Akatsuki hide and seek
by trancedancenarutard
Summary: Ever wondered how each Akatsuki member would beat you in hide and seek without breaking section 5 of the rules? Well, here you go! Enjoy!
1. Chapter 1

Interesting, the Akatsuki would like to play hide-and-seek! This could be disastrous, hilarious, and even suspenseful. Depending on which character you like, you'll soon have the choice of choosing any story. By the way, in this one, there won't be any Madara, just Tobi.

Your name is Sayumi, and you pay a visit to the Akatsuki. They accept you as a guest, and now they're bored.

Hey, hide-and-seek is a good idea! It would annoy the hell out of some of them, and the others would get a kick out of my skills! Wait, it could be reversed and changed. Instead of one person looking for everyone, the whole group could try to find _me_. And they only have thirty minutes to look, so if they aren't back in the living room in thirty minutes, then anytime after that doesn't count, even if they find me. Ooh, this would be a great game!

"Alright everyone, I have an idea. It's gonna be interesting, and I bet that Pein would like it since it tests your skills at tracking." Pein raises his eyebrows, and he doesn't believe me or even look interested. I ignored him and continued, explaining the rules of this different hide-and-seek game, and the fact that there were no exceptions.

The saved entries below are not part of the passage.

(** * Connection management of the WebSocket chat client

    A shallow embedding of the two connection managers of the repository:

    - [HomeView]: the script of the view component (refs [socket], [status],
      [messages], [pingInterval], [username], [userCount] and the functions
      [initWebSocket] ... [updateUsername]);
    - [Service]: the class [Websocket] of [src/services/websocket.js].

    Both run on one event loop: every handler runs to completion, and the
    browser delivers transport events and timer callbacks between handlers.
    The browser side (the transports ever created, the active timers, the
    error console) is therefore part of the modelled state, and a run is a
    list of events. *)

From Corelib Require Import PrimFloat.
From stdpp Require Import base option list gmap strings.

Open Scope string_scope.
Set Warnings "-register-all".

(** ** JavaScript values *)

(** The values [JSON.parse] produces and the object literals the code
    builds.  A number is an IEEE double, as in JavaScript.  An object lists
    its own properties in insertion order, with distinct keys. *)
Inductive JsValue : Type :=
| JNull
| JBool (b : bool)
| JNum (n : float)
| JStr (s : string)
| JArr (items : list JsValue)
| JObj (fields : list (string * JsValue)).

(** Exceptions the modelled code can meet. *)
Inductive JsError : Type :=
| TypeError                      (* property read or call on null *)
| InvalidStateError              (* send() on a transport still CONNECTING *)
| SyntaxError                    (* JSON.parse on a text that is not JSON *)
| Error_not_initialized          (* new Error('WebSocket is not initialized') *)
| Error_max_attempts (n : Z).    (* new Error(`Maximum number of attempts (${n}) exceeded.`) *)

(** Result of an expression that may throw. *)
Inductive Completion (A : Type) : Type :=
| Normal (a : A)
| Throw (e : JsError).
Arguments Normal {A} a.
Arguments Throw {A} e.

(** State of the promise an [async] function has returned. *)
Inductive Settlement : Type :=
| Pending
| Fulfilled
| Rejected (e : JsError).

Fixpoint assoc (k : string) (fields : list (string * JsValue)) : option JsValue :=
  match fields with
  | [] => None
  | (k', v) :: rest => if String.eqb k k' then Some v else assoc k rest
  end.

(** [v.k] for a property name [k] that no prototype defines (the code reads
    only [type] and [message]): a TypeError on null, [undefined] ([None]) on
    a primitive, an array or an object without that key. *)
Definition member (k : string) (v : JsValue) : Completion (option JsValue) :=
  match v with
  | JNull => Throw TypeError
  | JObj fields => Normal (assoc k fields)
  | _ => Normal None
  end.

(** [x === k] for a string literal [k] and a value [x] that may be [undefined]. *)
Definition is_string (k : string) (x : option JsValue) : bool :=
  match x with
  | Some (JStr s) => String.eqb s k
  | _ => false
  end.

(** [x || 0] on a number: NaN and both zeros are falsy. *)
Definition or_zero (x : float) : float :=
  if (PrimFloat.eqb x x && negb (PrimFloat.eqb x PrimFloat.zero))%bool
  then x else PrimFloat.zero.

(** What the code takes from the JavaScript platform.  [JSON_parse] is
    [None] where [JSON.parse] throws its SyntaxError; [parseInt] takes the
    value read from [data.message] ([None] for [undefined]) and yields a
    number, NaN included; [trim] is [String.prototype.trim]. *)
Class Platform : Type := {
  JSON_parse : string → option JsValue;
  parseInt : option JsValue → float;
  trim : string → string;
}.

(** ** The browser: transports and timers *)

Module WebSocket.

Inductive ReadyState : Type := CONNECTING | OPEN | CLOSING | CLOSED.

Global Instance ReadyState_eq_dec : EqDecision ReadyState.
Proof. solve_decision. Defined.

(** One [WebSocket] object.  [sent] lists, oldest first, the values whose
    [JSON.stringify] text was handed to [send] while the transport was open:
    the frames on the wire. *)
Record WebSocketObj : Type := {
  url : string;
  readyState : ReadyState;
  sent : list JsValue;
}.

Definition new_WebSocket (u : string) : WebSocketObj :=
  {| url := u; readyState := CONNECTING; sent := [] |}.

Definition set_readyState (r : ReadyState) (w : WebSocketObj) : WebSocketObj :=
  {| url := url w; readyState := r; sent := sent w |}.

Definition push_frame (f : JsValue) (w : WebSocketObj) : WebSocketObj :=
  {| url := url w; readyState := readyState w; sent := sent w ++ [f] |}.

(** A transport is live until its close event has been delivered. *)
Definition live (w : WebSocketObj) : bool :=
  bool_decide (readyState w ≠ CLOSED).

Definition live_count (ws : list WebSocketObj) : nat :=
  length (filter (λ w, live w = true) ws).

(** [readyState] of the transport behind handle [h]. *)
Definition readyState_at (h : nat) (ws : list WebSocketObj) : option ReadyState :=
  readyState <$> ws !! h.

Definition is_open (h : nat) (ws : list WebSocketObj) : bool :=
  bool_decide (readyState_at h ws = Some OPEN).

(** [ws.send(JSON.stringify(frame))]: throws while CONNECTING, transmits
    when OPEN, and drops the data without an exception once the transport is
    CLOSING or CLOSED. *)
Definition ws_send (h : nat) (frame : JsValue) (ws : list WebSocketObj)
  : Completion (list WebSocketObj) :=
  match ws !! h with
  | None => Throw TypeError
  | Some w =>
      match readyState w with
      | CONNECTING => Throw InvalidStateError
      | OPEN => Normal (<[h := push_frame frame w]> ws)
      | CLOSING | CLOSED => Normal ws
      end
  end.

(** [ws.close()]: starts the closing handshake; the close event comes
    later, as an event of its own. *)
Definition ws_close (h : nat) (ws : list WebSocketObj) : list WebSocketObj :=
  match ws !! h with
  | None => ws
  | Some w =>
      match readyState w with
      | CONNECTING | OPEN => <[h := set_readyState CLOSING w]> ws
      | CLOSING | CLOSED => ws
      end
  end.

End WebSocket.
Export WebSocket.

(** A timer of [setInterval] or [setTimeout], with its callback and its
    period or delay in milliseconds.  Timer handles are positive integers,
    so a stored handle is always truthy. *)
Inductive Timer (C : Type) : Type :=
| Interval (cb : C) (ms : Z)
| Timeout (cb : C) (ms : Z).
Arguments Interval {C} cb ms.
Arguments Timeout {C} cb ms.

Section Timers.
Context {C : Type}.

(** [setInterval] and [setTimeout] hand out the next free handle. *)
Definition arm (t : Timer C) (timers : gmap positive (Timer C)) (next : positive)
  : gmap positive (Timer C) * positive :=
  (<[next := t]> timers, Pos.succ next).

(** [clearInterval(id)], with [id] possibly null. *)
Definition disarm (id : option positive) (timers : gmap positive (Timer C))
  : gmap positive (Timer C) :=
  match id with
  | Some i => delete i timers
  | None => timers
  end.
End Timers.

(** ** The view component *)

Module HomeView.

(** [CONFIG], read once from the build environment, and the parts of
    [window.location] the URL is resolved from.  The numeric entries are the
    integers [parseInt] read from the environment; [pingInterval_ms] is
    [CONFIG.webSocket.pingInterval], renamed apart from the ref
    [pingInterval]. *)
Class Config : Type := {
  isIntegrated : bool;
  protocol : string;
  secureProtocol : string;
  host : string;
  port : string;
  endpoint : string;
  reconnectTimeout : Z;
  pingInterval_ms : Z;
  connectionAttempts : Z;
  connectionInterval : Z;
  location_protocol : string;
  location_hostname : string;
  location_port : string;
}.
(** A text in the 24-hour format is no text in the 12-hour format. *)
Lemma strptime_I_M_p_of_24h (h m s : Z) :
  0 <= h < 24 -> 0 <= m < 60 -> 0 <= s < 60 ->
  strptime_I_M_p (strftime_H_M_S (at_time h m s))
  = Raise (ValueError "time data does not match format").
Proof.
  intros Hh Hm Hs. unfold strftime_H_M_S. cbn [tm_hour tm_min tm_sec at_time].
  destruct (fmt_02d_digits h ltac:(lia)) as (c1 & c2 & -> & H1 & H2 & Hv).
  change (String c1 (String c2 "") +:+ ":" +:+ ?x) with (String c1 (String c2 (String ":" x))).
  unfold strptime_I_M_p, parse_I.
  assert (Hafter : forall hh : Z,
    match parse_char ":" (String ":" (fmt_02d m +:+ ":" +:+ fmt_02d s)) with
    | Some s2 =>
        match parse_M s2 with
        | Some (mm, s3) =>
            match parse_spaces s3 with
            | Some s4 =>
                match parse_p_end s4 with
                | Some pm =>
                    Ok (at_time (if pm then if hh =? 12 then 12 else hh + 12
                                 else if hh =? 12 then 0 else hh) mm 0)
                | None => Raise (ValueError "time data does not match format")
                end
            | None => Raise (ValueError "time data does not match format")
            end
        | None => Raise (ValueError "time data does not match format")
        end
    | None => Raise (ValueError "time data does not match format")
    end = Raise (ValueError "time data does not match format")).
  { intros hh. cbn [parse_char]. change (Ascii.eqb ":" ":") with true. cbv iota.
    rewrite (parse_M_fmt_02d m _ Hm). reflexivity. }
  destruct ((code c1 =? 49) && (48 <=? code c2) && (code c2 <=? 50)); [apply Hafter|].
  destruct ((code c1 =? 48) && (49 <=? code c2) && (code c2 <=? 57)); [apply Hafter|].
  destruct ((49 <=? code c1) && (code c1 <=? 57)); [|reflexivity].
  cbn [parse_char]. now rewrite (colon_not_digit c2 H2).
Qed.

Lemma decompress_24h_text (h m s : Z) :
  0 <= h < 24 -> 0 <= m < 60 -> 0 <= s < 60 ->
  TimeWidget.decompress (TimeWidget.VStr (strftime_H_M_S (at_time h m s)))
  = Ok (PInt (hour_after_noon h), PInt m, PStr (fmt_p h)).
Proof.
  intros Hh Hm Hs. unfold TimeWidget.decompress.
  rewrite (strptime_I_M_p_of_24h h m s Hh Hm Hs).
  rewrite (strptime_strftime_H_M_S h m s Hh Hm Hs).
  cbn [bind tm_hour tm_min at_time]. unfold hour_after_noon, fmt_p.
  now destruct (h <? 12).
Qed.

(** ** [SimpleTimeWidget.value_from_datadict] on any posted text *)

Lemma SimpleTimeWidget_value_ok
    (data : querydict) (name value : string) :
  SimpleTimeWidget.value_from_datadict data name = Ok value ->
  exists (text : string) (h m : Z),
    data !! name = Some text /\ 0 <= h < 24 /\ 0 <= m < 60 /\
    value = strftime_H_M_S (at_time h m 0) /\
    strptime_H_M_S value = Ok (at_time h m 0).
Proof.
  unfold SimpleTimeWidget.value_from_datadict, data_get. intros H.
  destruct (data !! name) as [text|]; [|discriminate].
  cbn [SimpleTimeWidget.strptime_value] in H.
  destruct (strptime_I_M_p text) as [t|] eqn:Ht; [|discriminate].
  injection H as <-.
  destruct (strptime_I_M_p_range _ _ Ht) as (h & m & -> & Hh & Hm).
  exists text, h, m. repeat split; try lia.
  apply strptime_strftime_H_M_S; lia.
Qed.

(** X1. Whenever [SimpleTimeWidget.value_from_datadict] returns, the
    key was posted and the value is a time of day [HH:MM:00] on the
    24-hour clock, which [strptime] reads back under [%H:%M:%S]. *)
Theorem SimpleTimeWidget_value_is_time_of_day
    (data : querydict) (name value : string) :
  SimpleTimeWidget.value_from_datadict data name = Ok value ->
  exists (text : string) (h m : Z),
    data !! name = Some text /\ 0 <= h < 24 /\ 0 <= m < 60 /\
    value = strftime_H_M_S (at_time h m 0) /\
    strptime_H_M_S value = Ok (at_time h m 0).
Proof. exact (SimpleTimeWidget_value_ok data name value). Qed.

Lemma SimpleTimeWidget_value_is_time_of_day_witness :
  exists (text : string) (h m : Z),
    ({["t" := "7:05 pm"]} : querydict) !! "t" = Some text /\
    0 <= h < 24 /\ 0 <= m < 60 /\
    "19:05:00"%string = strftime_H_M_S (at_time h m 0) /\
    strptime_H_M_S "19:05:00" = Ok (at_time h m 0).
Proof.
  apply (SimpleTimeWidget_value_is_time_of_day {["t" := "7:05 pm"]} "t" "19:05:00").
  reflexivity.
Defined.

(** X2. [SimpleTimeWidget.value_from_datadict] does not need the
    posted text to be one of its 48 choices: for every hour and minute
    of the day it turns the 12-hour text into the 24-hour one, also
    when the hour has no leading zero and the meridian is in lower
    case.  A missing key raises [TypeError]; the 24-hour text itself
    raises [ValueError]. *)
Theorem SimpleTimeWidget_value_any_minute (data : querydict) (name : string) (h m : Z) :
  0 <= h < 24 -> 0 <= m < 60 ->
  (data !! name = Some (strftime_I_M_p (at_time h m 0)) ->
   SimpleTimeWidget.value_from_datadict data name = Ok (strftime_H_M_S (at_time h m 0))) /\
  (data !! name
     = Some (str_int (if h mod 12 =? 0 then 12 else h mod 12) +:+ ":" +:+ fmt_02d m
             +:+ " " +:+ lower_str (fmt_p h)) ->
   SimpleTimeWidget.value_from_datadict data name = Ok (strftime_H_M_S (at_time h m 0))) /\
  (data !! name = Some (strftime_H_M_S (at_time h m 0)) ->
   SimpleTimeWidget.value_from_datadict data name
     = Raise (ValueError "time data does not match format")) /\
  (data !! name = None ->
   SimpleTimeWidget.value_from_datadict data name
     = Raise (TypeError "strptime() argument 0 must be str")).
Proof.
  intros Hh Hm. unfold SimpleTimeWidget.value_from_datadict, data_get.
  split; [|split; [|split]]; intros ->; cbn [SimpleTimeWidget.strptime_value].
  - unfold strftime_I_M_p. cbn [tm_hour tm_min at_time].
    now rewrite strptime_strftime_I_M_p.
  - assert (H : forallb (fun h => forallb (fun m => bool_decide
      (strptime_I_M_p (str_int (if h mod 12 =? 0 then 12 else h mod 12) +:+ ":"
                       +:+ fmt_02d m +:+ " " +:+ lower_str (fmt_p h))
       = Ok (at_time h m 0))) (range 0 60 1)) (range 0 24 1) = true)
      by (vm_compute; reflexivity).
    pose proof (clock_forallb _ H h m Hh Hm) as H1. cbv beta in H1.
    apply bool_decide_eq_true in H1. now rewrite H1.
  - rewrite strptime_I_M_p_of_24h by lia. reflexivity.
  - reflexivity.
Qed.

Lemma SimpleTimeWidget_value_any_minute_witness :
  SimpleTimeWidget.value_from_datadict {["t" := "07:05 PM"]} "t" = Ok "19:05:00"%string.
Proof.
  refine (proj1 (SimpleTimeWidget_value_any_minute {["t" := "07:05 PM"]} "t" 19 5 _ _) _).
  - lia.
  - lia.
  - reflexivity.
Defined.

(** ** [TimeWidget] beyond the quarter hours *)

(** What the three select boxes post reaches [strptime] as one text. *)
Lemma TimeWidget_value_posted (name : string) (a b : Z) (p : string) :
  TimeWidget.value_from_datadict (TimeWidget.posted name (PInt a, PInt b, PStr p)) name
  = bind (int_of_string (str_int a)) (fun h =>
    bind (int_of_string (str_int b)) (fun m =>
    bind (strptime_I_M_p (fmt_02d h +:+ ":" +:+ fmt_02d m +:+ " " +:+ p)) (fun t =>
    Ok (strftime_H_M_S t)))).
Proof.
  destruct (TimeWidget_posted_lookup name (PInt a) (PInt b) (PStr p)) as (L0 & L1 & L2).
  unfold TimeWidget.value_from_datadict.
  rewrite (data_get_lookup _ _ _ L0), (data_get_lookup _ _ _ L1),
          (data_get_lookup _ _ _ L2).
  reflexivity.
Qed.

Lemma int_of_str_int_small (n : Z) : 0 <= n < 60 -> int_of_string (str_int n) = Ok n.
Proof.
  intros Hn.
  assert (H : forallb (fun n => bool_decide (int_of_string (str_int n) = Ok n))
                      (range 0 60 1) = true) by (vm_compute; reflexivity).
  pose proof (range_forallb _ 60 H n Hn) as H1. cbv beta in H1.
  now apply bool_decide_eq_true in H1.
Qed.

(** The text [strptime] gets when the hour box shows [hour_after_noon h]. *)
Lemma strptime_hour_after_noon (h m : Z) :
  0 <= h < 24 -> 0 <= m < 60 ->
  strptime_I_M_p (fmt_02d (hour_after_noon h) +:+ ":" +:+ fmt_02d m +:+ " " +:+ fmt_p h)
  = if hour_after_noon h =? 0
    then Raise (ValueError "time data does not match format")
    else Ok (at_time h m 0).
Proof.
  intros Hh Hm.
  assert (H : forallb (fun h => forallb (fun m => bool_decide
    (strptime_I_M_p (fmt_02d (hour_after_noon h) +:+ ":" +:+ fmt_02d m +:+ " " +:+ fmt_p h)
     = if hour_after_noon h =? 0
       then Raise (ValueError "time data does not match format")
       else Ok (at_time h m 0))) (range 0 60 1)) (range 0 24 1) = true)
    by (vm_compute; reflexivity).
  pose proof (clock_forallb _ H h m Hh Hm) as H1. cbv beta in H1.
  now apply bool_decide_eq_true in H1.
Qed.

(** X3. The string branch of [TimeWidget.decompress] reads a text in
    either format and returns the hour reduced by 12 from noon on, the
    minute and the meridian; so the hour is 0, not 12, for the hours
    after midnight and after noon.  [value_from_datadict] refuses that
    0 with [ValueError]; for every other hour it returns the time to
    the minute. *)
Theorem TimeWidget_decompress_text (name : string) (h m s : Z) :
  0 <= h < 24 -> 0 <= m < 60 -> 0 <= s < 60 ->
  let parts := (PInt (hour_after_noon h), PInt m, PStr (fmt_p h)) in
  TimeWidget.decompress (TimeWidget.VStr (strftime_H_M_S (at_time h m s))) = Ok parts /\
  TimeWidget.decompress (TimeWidget.VStr (strftime_I_M_p (at_time h m s))) = Ok parts /\
  (h = 0 \/ h = 12 ->
   TimeWidget.value_from_datadict (TimeWidget.posted name parts) name
   = Raise (ValueError "time data does not match format")) /\
  (h <> 0 -> h <> 12 ->
   TimeWidget.value_from_datadict (TimeWidget.posted name parts) name
   = Ok (strftime_H_M_S (at_time h m 0))).
Proof.
  intros Hh Hm Hs parts. subst parts. split; [|split; [|split]].
  - now apply decompress_24h_text.
  - unfold TimeWidget.decompress, strftime_I_M_p. cbn [tm_hour tm_min at_time].
    rewrite strptime_strftime_I_M_p by lia.
    cbn [bind tm_hour tm_min at_time]. unfold hour_after_noon, fmt_p.
    now destruct (h <? 12).
  - intros H0. rewrite TimeWidget_value_posted.
    rewrite !int_of_str_int_small by (unfold hour_after_noon; destruct (Z.ltb_spec h 12); lia).
    cbn [bind]. rewrite strptime_hour_after_noon by lia.
    replace (hour_after_noon h =? 0) with true; [reflexivity|].
    unfold hour_after_noon. destruct (Z.ltb_spec h 12); lia.
  - intros H0 H12. rewrite TimeWidget_value_posted.
    rewrite !int_of_str_int_small by (unfold hour_after_noon; destruct (Z.ltb_spec h 12); lia).
    cbn [bind]. rewrite strptime_hour_after_noon by lia.
    replace (hour_after_noon h =? 0) with false; [reflexivity|].
    unfold hour_after_noon. destruct (Z.ltb_spec h 12); lia.
Qed.

Lemma TimeWidget_decompress_text_witness :
  TimeWidget.decompress (TimeWidget.VStr "12:15:00")
    = Ok (PInt 0, PInt 15, PStr "PM") /\
  TimeWidget.value_from_datadict
    (TimeWidget.posted "start_time" (PInt 0, PInt 15, PStr "PM")) "start_time"
    = Raise (ValueError "time data does not match format").
Proof.
  destruct (TimeWidget_decompress_text "start_time" 12 15 0) as (H1 & _ & H2 & _);
    [lia | lia | lia |].
  split; [exact H1 | apply H2; right; reflexivity].
Defined.

(** X4. For every time of day, whatever its minute and second, the
    time branch of [TimeWidget.decompress] gives an hour from 1 to 12,
    the minute and "AM" or "PM", and [value_from_datadict] on what is
    posted back returns the time to the minute: the hour and minute
    are kept, the seconds and microseconds always come back as 00. *)
Theorem TimeWidget_roundtrip_to_the_minute (t : time) (name : string) :
  time_wf t ->
  exists (h12 : Z) (p : string),
    TimeWidget.decompress (TimeWidget.VTime t)
      = Ok (PInt h12, PInt (time_minute t), PStr p) /\
    1 <= h12 <= 12 /\ (p = "AM" \/ p = "PM")%string /\
    TimeWidget.value_from_datadict
      (TimeWidget.posted name (PInt h12, PInt (time_minute t), PStr p)) name
    = Ok (strftime_H_M_S (at_time (time_hour t) (time_minute t) 0)).
Proof.
  intros (Hh & Hm & _ & _).
  destruct (TimeWidget_parts (time_hour t) (time_minute t) Hh Hm)
    as (HI & HM & HsI & HsM & Hp & Hin).
  set (h12 := if time_hour t mod 12 =? 0 then 12 else time_hour t mod 12) in *.
  exists h12, (fmt_p (time_hour t)). split; [|split; [|split]].
  - unfold TimeWidget.decompress. rewrite HI. cbn [bind]. now rewrite HM.
  - subst h12. pose proof (Z.mod_pos_bound (time_hour t) 12 ltac:(lia)).
    destruct (Z.eqb_spec (time_hour t mod 12) 0); lia.
  - unfold fmt_p. destruct (time_hour t <? 12); auto.
  - rewrite TimeWidget_value_posted, HsI, HsM. cbn [bind]. now rewrite Hp.
Qed.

Hidan then screams, "DAMN, THAT'S BULLSHIT!" I walked up to him and sat in his lap, thinking of this awesome comeback. I started out calm and even-toned. "Oh yeah, Hidan, is that so?" I said, leaning my head onto his shoulder. I pretended to be attracted to him to make this thing as heart-stopping as possible. Hidan was confused because he knew that I didn't like him, and the others leaned in, curious as to what would happen, for they knew that I could be witty. "Uh, yeah, Sayumi, it's tons of bullshit," Hidan said. "Is it really?" I say, then sit up and scream into his face, "WELL, YOUR PRECIOUS JASHIN IS BULLSHIT! YOU NEED TO GET A LIFE BESIDES JUST CUTTING YOURSELF FOR HIM, HIDAN!" I giggled flirtatiously, then stood up and put a hand on his shoulder and said, "I'll take my bullshit back if you take your bullshit back, sweetheart." Then, I looked at Kakuzu and said, "If his chest bursts open in a heart attack or so, you wouldn't mind sewing him back up, now would you?" He chuckled and said, "Nah, whatever." Hidan then mutters stuff like, "Fuckin' overreacted," and, "she has got to calm the hell down."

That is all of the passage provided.